Data entries:

........

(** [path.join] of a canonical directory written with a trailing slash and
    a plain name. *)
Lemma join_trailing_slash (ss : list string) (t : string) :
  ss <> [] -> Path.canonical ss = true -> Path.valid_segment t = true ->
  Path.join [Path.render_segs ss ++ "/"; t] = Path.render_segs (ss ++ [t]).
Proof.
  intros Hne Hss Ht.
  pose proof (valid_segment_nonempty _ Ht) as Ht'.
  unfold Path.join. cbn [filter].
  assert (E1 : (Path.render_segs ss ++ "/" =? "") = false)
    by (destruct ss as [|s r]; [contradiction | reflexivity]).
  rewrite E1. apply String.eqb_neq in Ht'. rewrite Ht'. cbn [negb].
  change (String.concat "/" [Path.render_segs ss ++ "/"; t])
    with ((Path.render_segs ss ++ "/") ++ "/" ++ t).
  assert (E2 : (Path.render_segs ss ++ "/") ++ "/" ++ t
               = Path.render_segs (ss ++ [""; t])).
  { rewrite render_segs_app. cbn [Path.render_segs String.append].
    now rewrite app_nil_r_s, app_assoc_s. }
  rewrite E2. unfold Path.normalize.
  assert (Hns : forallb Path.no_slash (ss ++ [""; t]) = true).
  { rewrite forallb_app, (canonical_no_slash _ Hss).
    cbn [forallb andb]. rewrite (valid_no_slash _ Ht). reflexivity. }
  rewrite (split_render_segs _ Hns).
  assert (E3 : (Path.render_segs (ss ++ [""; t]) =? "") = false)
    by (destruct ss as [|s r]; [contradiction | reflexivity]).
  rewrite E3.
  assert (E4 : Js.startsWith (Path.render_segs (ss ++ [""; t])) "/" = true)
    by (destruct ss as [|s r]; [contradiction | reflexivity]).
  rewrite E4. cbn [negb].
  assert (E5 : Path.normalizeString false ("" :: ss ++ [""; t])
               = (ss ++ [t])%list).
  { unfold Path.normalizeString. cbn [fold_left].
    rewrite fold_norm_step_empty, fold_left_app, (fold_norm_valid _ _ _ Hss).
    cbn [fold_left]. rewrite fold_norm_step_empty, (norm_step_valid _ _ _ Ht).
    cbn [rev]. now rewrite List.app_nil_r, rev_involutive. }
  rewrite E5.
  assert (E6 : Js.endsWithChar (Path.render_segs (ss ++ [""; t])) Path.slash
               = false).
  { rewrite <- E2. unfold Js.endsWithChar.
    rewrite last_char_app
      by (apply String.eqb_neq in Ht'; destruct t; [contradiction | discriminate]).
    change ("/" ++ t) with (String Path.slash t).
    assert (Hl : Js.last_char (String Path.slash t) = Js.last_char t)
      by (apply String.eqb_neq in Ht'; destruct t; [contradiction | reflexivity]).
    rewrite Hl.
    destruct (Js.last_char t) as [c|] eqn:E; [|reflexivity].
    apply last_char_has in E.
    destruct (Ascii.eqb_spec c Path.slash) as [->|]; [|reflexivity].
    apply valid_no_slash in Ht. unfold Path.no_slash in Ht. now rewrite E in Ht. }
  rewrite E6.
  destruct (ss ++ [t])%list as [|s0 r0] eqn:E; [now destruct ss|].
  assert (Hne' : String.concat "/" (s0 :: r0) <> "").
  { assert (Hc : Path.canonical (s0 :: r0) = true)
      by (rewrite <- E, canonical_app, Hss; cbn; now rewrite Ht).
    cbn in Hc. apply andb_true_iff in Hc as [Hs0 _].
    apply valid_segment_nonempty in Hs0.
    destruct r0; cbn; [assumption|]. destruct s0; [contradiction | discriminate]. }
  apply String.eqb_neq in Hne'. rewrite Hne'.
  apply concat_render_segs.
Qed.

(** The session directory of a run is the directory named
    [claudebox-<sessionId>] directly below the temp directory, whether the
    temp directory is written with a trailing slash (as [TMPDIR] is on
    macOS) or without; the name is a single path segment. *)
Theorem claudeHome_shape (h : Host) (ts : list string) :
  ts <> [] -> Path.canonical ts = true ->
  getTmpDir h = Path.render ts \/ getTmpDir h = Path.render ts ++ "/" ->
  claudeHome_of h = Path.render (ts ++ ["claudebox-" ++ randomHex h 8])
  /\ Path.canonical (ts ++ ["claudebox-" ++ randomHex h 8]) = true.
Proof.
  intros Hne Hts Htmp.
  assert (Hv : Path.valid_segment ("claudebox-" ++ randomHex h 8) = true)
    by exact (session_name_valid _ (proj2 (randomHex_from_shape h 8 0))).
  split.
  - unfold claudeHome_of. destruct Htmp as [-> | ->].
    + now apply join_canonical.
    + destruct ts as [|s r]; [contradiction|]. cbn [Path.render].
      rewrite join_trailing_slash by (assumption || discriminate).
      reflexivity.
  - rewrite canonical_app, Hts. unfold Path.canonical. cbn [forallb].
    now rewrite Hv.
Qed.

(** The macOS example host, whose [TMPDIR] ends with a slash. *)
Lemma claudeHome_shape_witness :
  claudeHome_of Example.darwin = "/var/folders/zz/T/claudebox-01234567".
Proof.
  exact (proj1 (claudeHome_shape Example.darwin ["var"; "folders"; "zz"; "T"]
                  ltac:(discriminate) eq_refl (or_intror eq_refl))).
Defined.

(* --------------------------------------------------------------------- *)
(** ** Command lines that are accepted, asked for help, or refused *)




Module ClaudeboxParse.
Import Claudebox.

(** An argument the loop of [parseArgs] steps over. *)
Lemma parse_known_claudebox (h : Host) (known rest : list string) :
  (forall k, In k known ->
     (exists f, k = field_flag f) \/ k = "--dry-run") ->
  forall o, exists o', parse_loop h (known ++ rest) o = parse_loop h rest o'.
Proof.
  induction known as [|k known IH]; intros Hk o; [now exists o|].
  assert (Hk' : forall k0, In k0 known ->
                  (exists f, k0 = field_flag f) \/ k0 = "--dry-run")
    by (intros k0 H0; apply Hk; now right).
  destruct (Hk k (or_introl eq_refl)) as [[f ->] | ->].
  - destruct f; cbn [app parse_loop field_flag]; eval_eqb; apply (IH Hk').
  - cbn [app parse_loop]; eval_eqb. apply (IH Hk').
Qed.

........

TASK GOAL ▸ Look above for the line containing "apply String.eqb_neq in Hne'. rewrite Hne'.". Output from there through the line containing "[contradiction|]. cbn [Path.render].", exactly and inclusively.

WRITTEN SOLUTION ▸
  apply String.eqb_neq in Hne'. rewrite Hne'.
  apply concat_render_segs.
Qed.

(** The session directory of a run is the directory named
    [claudebox-<sessionId>] directly below the temp directory, whether the
    temp directory is written with a trailing slash (as [TMPDIR] is on
    macOS) or without; the name is a single path segment. *)
Theorem claudeHome_shape (h : Host) (ts : list string) :
  ts <> [] -> Path.canonical ts = true ->
  getTmpDir h = Path.render ts \/ getTmpDir h = Path.render ts ++ "/" ->
  claudeHome_of h = Path.render (ts ++ ["claudebox-" ++ randomHex h 8])
  /\ Path.canonical (ts ++ ["claudebox-" ++ randomHex h 8]) = true.
Proof.
  intros Hne Hts Htmp.
  assert (Hv : Path.valid_segment ("claudebox-" ++ randomHex h 8) = true)
    by exact (session_name_valid _ (proj2 (randomHex_from_shape h 8 0))).
  split.
  - unfold claudeHome_of. destruct Htmp as [-> | ->].
    + now apply join_canonical.
    + destruct ts as [|s r]; [contradiction|]. cbn [Path.render].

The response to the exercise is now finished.